I've stopped getting any pretense of a decent ammount of sleep. That's the problem here, you see - the more exhausted I become, the less able I am to put up with shit. Not that it matters.

Nothing to see here, people; move along.


( 14 comments — Leave a comment )
Nov. 3rd, 2004 06:30 pm (UTC)
If you ever need a game-preparing break, leave all the characters somewhere that they can't fundamentally break the world, and sit back for a session.

Every long-running TV series can get away with a few episodes of no major plot advancement - games can too, if the players (*gasp*) roleplay. It's a good group of people, and I'm sure we can keep ourselves occupied :)
Nov. 3rd, 2004 07:15 pm (UTC)
Expanding on the TV series premise, there's always the guest writer episodes where you have one of the principal actors providing the story for the week ;)
Nov. 3rd, 2004 07:40 pm (UTC)
Bah. My players demand too much attention for this, and guest writing would just end up with bishi_wannabe breaking the campaign because he wanted more powerful characters/villians/holy avenger vorpal thundering bastard swords +7.
Nov. 3rd, 2004 08:08 pm (UTC)
that's why you retain the power of the "don't be silly" stick :)
Nov. 3rd, 2004 08:14 pm (UTC)
That'd be the six foot long, blad-tipped "don't be silly" stick, I presume.

"And lo, the players did know fear"

Nov. 3rd, 2004 08:34 pm (UTC)
*lol* yeah, that'd be the one :)
Nov. 3rd, 2004 08:31 pm (UTC)
*rolls eyes*
Nov. 3rd, 2004 08:37 pm (UTC)
ooooh! you got a critical hit!

now roll damage :)
Nov. 3rd, 2004 07:44 pm (UTC)
I guess it all depends on how strict the writer's guidelines are. We'd need to find a balance between "Oh god, they've destroyed my game" and Star Trek-style "there shall be no long-term character or plot developments in this episode"...

There's also the ever-popular "hey, he's famous - lets get him to write an episode" guest spots :)
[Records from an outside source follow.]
Definition ws_sent (actions : list Action) : list Message :=
  omap (fun a => match a with WsSend m => Some m | _ => None end) actions.

Lemma tcp_goes_on_step e : tcp_goes_on e = true <-> (tcp_step e).2 = Continue.
Proof. destruct e as [[[[[]| |]|]|[[]| |]|] []]; done. Qed.

Lemma tcp_ends_step e : tcp_goes_on e = false -> (tcp_step e).2 = if ends_well e then Finished else Failed.
Proof. destruct e as [[[[[]| |]|]|[[]| |]|] []]; done. Qed.

Lemma tcp_goes_on_all l :
  Forall (fun e => (tcp_step e).2 = Continue) l <-> Forall (fun e => tcp_goes_on e = true) l.
Proof. apply Forall_iff. intros e. by rewrite tcp_goes_on_step. Qed.

Lemma tcp_goes_on_shutdowns l :
  Forall (fun e => tcp_goes_on e = true) l -> shutdowns (concat (fst <$> (tcp_step <$> l))) = [].
Proof.
  induction 1 as [|e l He _ IH]; [done|]. cbn [fmap list_fmap concat]. unfold shutdowns in *.
  rewrite omap_app, IH, app_nil_r. by destruct e as [[[[[]| |]|]|[[]| |]|] []].
Qed.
Let's see. Neil Gaiman is in Melbourne next year... William Gibson is talking at a few conventions at the moment...
Nov. 3rd, 2004 07:46 pm (UTC)

We should totally beat Neil Gaiman over the head until he agrees to play in a session of D&D with us. And force William Gibson to bring the snacks. That would rock.
Nov. 3rd, 2004 08:36 pm (UTC)
forcing Gibson to watch Keanu in Johnny Moronic until he breaks down sobbing and apologises sounds like a better idea to me :)
Nov. 3rd, 2004 08:07 pm (UTC)
Yep, it can take a bit to balance, and a whole lot of trust in the person running the session/story, but if you can pull it off it's magic.

I'd disagree with your comment about no long-term character development though - IMO one of the strengths of having a "guest episode" is to take a breather from the main plot arc and promote more character development. Sure, it may not be of the life-changing variety, but probably should be showcasing an aspect of the character(s) that may not have been obvious before. City/settlement scenarios I think are well suited to this type of thing as they tend to encourage less action and more inter-action.

You could also take the "guest writer" idea more literally and have the guest only provide the side-story concept/outline and not actually run the game. Of course this leads into the idea of having a "guest director" as an option too :)
Nov. 3rd, 2004 08:10 pm (UTC)
Gaiman? Melbourne? I'm so close to doing a Gollum it isn't funny.

Hrmm, I need to track down my copy of the Dream Hunters...
Nov. 3rd, 2004 08:42 pm (UTC)
It wouldn't be that hard.

We're in Westgate, so set the adventure in another plane. Approve all treasure with Becka first. Done.